**Description of the task:** Using the data beneath this instruction, retype only the lines from the one that contains "let db_sequence_number := min_seq" down to the one that contains "Definition batch_step (s", both included, exactly as they appear.
━━ Available data
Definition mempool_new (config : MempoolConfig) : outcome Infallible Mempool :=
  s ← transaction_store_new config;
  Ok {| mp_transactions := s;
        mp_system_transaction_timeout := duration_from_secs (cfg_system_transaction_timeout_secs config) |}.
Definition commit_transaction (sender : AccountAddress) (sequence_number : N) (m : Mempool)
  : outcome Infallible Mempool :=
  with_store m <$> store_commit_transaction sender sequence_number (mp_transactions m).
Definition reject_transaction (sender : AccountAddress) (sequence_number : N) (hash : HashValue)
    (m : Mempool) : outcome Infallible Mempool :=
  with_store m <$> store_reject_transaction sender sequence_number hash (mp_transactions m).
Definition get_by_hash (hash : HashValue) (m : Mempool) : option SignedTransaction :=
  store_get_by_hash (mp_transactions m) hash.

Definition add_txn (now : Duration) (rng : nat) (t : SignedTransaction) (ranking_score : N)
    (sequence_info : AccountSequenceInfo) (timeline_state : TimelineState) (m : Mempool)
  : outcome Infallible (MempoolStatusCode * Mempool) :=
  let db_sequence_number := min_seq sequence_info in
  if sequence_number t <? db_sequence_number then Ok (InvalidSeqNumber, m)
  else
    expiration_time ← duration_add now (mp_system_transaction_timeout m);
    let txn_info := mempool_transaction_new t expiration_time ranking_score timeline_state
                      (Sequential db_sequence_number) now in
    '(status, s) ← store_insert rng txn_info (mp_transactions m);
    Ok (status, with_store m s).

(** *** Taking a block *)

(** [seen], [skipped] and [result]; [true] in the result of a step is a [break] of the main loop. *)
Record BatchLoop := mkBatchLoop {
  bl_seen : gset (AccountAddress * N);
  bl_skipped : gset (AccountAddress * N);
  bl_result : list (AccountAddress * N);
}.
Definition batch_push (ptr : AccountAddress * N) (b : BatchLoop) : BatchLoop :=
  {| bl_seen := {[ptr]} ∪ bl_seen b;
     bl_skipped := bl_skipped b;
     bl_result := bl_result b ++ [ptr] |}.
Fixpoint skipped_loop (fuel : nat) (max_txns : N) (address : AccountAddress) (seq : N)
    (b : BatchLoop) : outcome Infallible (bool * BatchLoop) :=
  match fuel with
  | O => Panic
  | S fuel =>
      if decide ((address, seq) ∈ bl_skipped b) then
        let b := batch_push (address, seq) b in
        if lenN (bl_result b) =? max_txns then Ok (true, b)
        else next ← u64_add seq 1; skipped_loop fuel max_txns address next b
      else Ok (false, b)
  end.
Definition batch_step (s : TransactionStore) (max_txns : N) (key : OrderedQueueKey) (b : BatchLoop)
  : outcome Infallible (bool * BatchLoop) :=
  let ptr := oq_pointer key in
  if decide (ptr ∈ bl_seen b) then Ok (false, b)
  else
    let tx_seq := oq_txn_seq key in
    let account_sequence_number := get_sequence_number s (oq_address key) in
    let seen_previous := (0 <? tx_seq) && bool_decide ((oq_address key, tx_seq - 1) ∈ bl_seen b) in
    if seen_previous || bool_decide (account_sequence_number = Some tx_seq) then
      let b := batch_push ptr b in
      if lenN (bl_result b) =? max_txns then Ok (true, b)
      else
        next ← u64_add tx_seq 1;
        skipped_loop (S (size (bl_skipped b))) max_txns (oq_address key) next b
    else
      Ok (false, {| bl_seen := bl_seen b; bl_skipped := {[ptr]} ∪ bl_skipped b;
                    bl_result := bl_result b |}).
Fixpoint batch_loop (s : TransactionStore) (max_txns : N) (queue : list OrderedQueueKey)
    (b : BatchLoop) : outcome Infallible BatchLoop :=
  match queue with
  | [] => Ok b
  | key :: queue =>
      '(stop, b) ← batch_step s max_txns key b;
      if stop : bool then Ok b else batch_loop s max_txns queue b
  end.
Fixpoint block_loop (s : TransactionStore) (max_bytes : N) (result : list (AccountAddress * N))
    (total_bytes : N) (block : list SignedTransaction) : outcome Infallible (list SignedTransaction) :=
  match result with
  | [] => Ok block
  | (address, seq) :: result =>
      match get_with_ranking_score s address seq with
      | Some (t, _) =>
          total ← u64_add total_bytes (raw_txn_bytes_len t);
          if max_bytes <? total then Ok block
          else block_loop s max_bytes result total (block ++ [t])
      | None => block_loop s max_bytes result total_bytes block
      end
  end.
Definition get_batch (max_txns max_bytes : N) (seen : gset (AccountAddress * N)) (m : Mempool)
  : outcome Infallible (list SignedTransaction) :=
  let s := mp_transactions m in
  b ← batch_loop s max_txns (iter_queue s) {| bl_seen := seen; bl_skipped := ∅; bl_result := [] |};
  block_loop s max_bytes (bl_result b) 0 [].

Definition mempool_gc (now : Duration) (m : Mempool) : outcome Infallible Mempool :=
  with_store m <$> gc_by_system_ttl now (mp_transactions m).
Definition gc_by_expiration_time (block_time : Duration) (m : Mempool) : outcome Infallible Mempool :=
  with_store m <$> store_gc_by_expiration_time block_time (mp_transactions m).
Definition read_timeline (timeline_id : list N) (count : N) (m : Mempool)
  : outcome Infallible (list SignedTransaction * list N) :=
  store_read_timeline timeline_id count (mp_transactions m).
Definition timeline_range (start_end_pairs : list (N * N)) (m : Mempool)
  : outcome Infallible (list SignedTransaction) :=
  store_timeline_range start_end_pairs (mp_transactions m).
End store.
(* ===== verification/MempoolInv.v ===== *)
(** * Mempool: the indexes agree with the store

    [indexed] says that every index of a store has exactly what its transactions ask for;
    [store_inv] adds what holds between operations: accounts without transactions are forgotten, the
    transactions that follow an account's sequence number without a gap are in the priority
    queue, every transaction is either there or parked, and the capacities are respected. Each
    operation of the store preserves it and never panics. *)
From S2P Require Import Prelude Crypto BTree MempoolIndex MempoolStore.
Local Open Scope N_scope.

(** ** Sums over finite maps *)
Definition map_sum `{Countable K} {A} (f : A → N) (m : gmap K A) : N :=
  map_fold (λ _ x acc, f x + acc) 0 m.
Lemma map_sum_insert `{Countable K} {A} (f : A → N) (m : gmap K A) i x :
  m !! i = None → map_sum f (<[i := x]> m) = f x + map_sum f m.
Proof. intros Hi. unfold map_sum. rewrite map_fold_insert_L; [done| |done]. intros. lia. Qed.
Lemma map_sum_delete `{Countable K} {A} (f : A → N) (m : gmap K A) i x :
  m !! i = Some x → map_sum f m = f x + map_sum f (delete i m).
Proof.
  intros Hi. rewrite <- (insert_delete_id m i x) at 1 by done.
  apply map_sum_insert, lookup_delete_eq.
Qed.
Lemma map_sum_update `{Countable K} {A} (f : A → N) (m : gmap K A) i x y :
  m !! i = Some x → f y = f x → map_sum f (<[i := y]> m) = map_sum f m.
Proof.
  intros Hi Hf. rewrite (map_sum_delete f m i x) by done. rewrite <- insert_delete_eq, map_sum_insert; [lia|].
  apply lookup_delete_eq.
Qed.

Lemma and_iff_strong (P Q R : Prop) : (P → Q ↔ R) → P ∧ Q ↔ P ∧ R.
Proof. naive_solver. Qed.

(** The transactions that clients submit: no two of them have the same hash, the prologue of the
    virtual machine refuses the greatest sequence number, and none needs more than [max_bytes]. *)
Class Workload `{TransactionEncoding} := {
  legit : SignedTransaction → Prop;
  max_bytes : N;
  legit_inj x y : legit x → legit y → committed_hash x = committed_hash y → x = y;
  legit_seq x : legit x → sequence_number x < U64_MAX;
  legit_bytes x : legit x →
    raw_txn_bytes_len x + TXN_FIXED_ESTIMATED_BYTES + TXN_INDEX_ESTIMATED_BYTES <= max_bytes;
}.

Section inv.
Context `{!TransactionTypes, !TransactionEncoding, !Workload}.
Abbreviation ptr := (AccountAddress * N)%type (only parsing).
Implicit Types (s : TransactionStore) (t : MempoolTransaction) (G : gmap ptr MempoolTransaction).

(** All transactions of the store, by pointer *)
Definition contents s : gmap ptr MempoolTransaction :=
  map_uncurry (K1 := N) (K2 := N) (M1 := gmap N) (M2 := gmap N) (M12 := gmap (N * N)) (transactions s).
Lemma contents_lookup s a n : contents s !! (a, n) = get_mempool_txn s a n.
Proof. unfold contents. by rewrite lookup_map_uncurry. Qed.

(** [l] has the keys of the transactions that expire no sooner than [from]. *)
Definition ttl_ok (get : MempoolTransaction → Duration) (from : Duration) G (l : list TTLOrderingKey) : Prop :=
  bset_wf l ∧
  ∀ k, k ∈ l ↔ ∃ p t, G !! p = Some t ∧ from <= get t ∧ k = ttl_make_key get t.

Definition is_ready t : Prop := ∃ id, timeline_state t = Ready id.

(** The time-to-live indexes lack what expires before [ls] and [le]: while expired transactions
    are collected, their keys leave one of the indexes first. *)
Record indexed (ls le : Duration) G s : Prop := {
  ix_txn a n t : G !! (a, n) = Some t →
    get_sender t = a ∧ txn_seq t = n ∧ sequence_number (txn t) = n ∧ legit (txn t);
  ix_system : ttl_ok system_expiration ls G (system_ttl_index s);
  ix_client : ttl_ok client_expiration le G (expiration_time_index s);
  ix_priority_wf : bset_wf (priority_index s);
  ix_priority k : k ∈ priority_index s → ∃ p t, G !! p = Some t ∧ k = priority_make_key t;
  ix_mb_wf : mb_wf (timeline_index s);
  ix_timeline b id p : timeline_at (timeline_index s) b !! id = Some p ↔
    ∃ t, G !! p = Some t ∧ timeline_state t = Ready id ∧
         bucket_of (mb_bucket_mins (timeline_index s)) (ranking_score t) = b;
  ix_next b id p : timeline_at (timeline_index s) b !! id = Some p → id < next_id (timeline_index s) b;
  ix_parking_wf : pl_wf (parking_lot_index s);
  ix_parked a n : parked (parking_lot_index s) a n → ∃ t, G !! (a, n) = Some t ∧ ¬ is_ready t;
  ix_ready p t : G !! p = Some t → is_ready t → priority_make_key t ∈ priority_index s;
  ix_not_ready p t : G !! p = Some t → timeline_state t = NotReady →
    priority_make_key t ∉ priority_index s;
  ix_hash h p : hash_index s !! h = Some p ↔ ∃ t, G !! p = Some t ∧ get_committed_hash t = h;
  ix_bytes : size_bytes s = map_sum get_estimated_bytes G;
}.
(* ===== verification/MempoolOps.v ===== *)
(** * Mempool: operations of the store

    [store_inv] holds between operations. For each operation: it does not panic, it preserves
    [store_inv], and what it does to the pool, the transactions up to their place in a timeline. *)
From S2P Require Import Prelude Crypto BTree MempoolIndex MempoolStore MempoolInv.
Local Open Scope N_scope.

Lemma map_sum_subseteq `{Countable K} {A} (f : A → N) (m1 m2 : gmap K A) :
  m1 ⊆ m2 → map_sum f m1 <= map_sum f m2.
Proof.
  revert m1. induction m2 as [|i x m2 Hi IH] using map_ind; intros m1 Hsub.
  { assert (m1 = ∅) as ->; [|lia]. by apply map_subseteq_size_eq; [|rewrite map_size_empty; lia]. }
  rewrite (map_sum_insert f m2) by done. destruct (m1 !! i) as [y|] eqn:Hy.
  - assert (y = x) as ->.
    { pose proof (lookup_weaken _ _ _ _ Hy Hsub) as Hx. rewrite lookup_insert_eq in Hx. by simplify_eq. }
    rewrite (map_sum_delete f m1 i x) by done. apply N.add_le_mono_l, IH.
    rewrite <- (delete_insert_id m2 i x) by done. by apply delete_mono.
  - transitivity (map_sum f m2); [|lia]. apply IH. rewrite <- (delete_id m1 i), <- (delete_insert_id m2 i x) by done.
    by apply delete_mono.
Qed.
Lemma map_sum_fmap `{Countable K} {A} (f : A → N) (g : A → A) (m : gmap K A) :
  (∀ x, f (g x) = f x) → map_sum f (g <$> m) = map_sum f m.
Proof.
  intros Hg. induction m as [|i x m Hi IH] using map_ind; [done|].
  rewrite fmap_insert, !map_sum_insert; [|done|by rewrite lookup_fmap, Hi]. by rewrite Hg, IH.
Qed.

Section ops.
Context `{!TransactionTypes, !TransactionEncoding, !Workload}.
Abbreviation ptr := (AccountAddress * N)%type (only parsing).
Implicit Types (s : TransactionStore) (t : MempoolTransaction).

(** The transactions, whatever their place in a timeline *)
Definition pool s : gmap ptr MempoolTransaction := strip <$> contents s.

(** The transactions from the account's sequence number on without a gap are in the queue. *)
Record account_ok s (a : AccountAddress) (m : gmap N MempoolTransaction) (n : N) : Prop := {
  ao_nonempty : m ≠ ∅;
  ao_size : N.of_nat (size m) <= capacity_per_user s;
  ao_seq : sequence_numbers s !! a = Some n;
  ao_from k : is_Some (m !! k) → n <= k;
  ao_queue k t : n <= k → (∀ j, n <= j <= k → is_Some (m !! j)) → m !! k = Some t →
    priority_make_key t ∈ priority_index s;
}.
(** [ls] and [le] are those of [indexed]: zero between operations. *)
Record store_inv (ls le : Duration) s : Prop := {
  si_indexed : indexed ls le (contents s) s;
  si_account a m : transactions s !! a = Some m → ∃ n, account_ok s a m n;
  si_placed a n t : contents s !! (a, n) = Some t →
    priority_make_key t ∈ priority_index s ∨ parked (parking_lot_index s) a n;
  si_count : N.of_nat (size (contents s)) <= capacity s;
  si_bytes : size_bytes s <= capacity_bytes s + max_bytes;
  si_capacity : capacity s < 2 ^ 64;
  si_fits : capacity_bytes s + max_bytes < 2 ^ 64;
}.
━━━━
**Solved exercise:**
  let db_sequence_number := min_seq sequence_info in
  if sequence_number t <? db_sequence_number then Ok (InvalidSeqNumber, m)
  else
    expiration_time ← duration_add now (mp_system_transaction_timeout m);
    let txn_info := mempool_transaction_new t expiration_time ranking_score timeline_state
                      (Sequential db_sequence_number) now in
    '(status, s) ← store_insert rng txn_info (mp_transactions m);
    Ok (status, with_store m s).

(** *** Taking a block *)

(** [seen], [skipped] and [result]; [true] in the result of a step is a [break] of the main loop. *)
Record BatchLoop := mkBatchLoop {
  bl_seen : gset (AccountAddress * N);
  bl_skipped : gset (AccountAddress * N);
  bl_result : list (AccountAddress * N);
}.
Definition batch_push (ptr : AccountAddress * N) (b : BatchLoop) : BatchLoop :=
  {| bl_seen := {[ptr]} ∪ bl_seen b;
     bl_skipped := bl_skipped b;
     bl_result := bl_result b ++ [ptr] |}.
Fixpoint skipped_loop (fuel : nat) (max_txns : N) (address : AccountAddress) (seq : N)
    (b : BatchLoop) : outcome Infallible (bool * BatchLoop) :=
  match fuel with
  | O => Panic
  | S fuel =>
      if decide ((address, seq) ∈ bl_skipped b) then
        let b := batch_push (address, seq) b in
        if lenN (bl_result b) =? max_txns then Ok (true, b)
        else next ← u64_add seq 1; skipped_loop fuel max_txns address next b
      else Ok (false, b)
  end.
Definition batch_step (s : TransactionStore) (max_txns : N) (key : OrderedQueueKey) (b : BatchLoop)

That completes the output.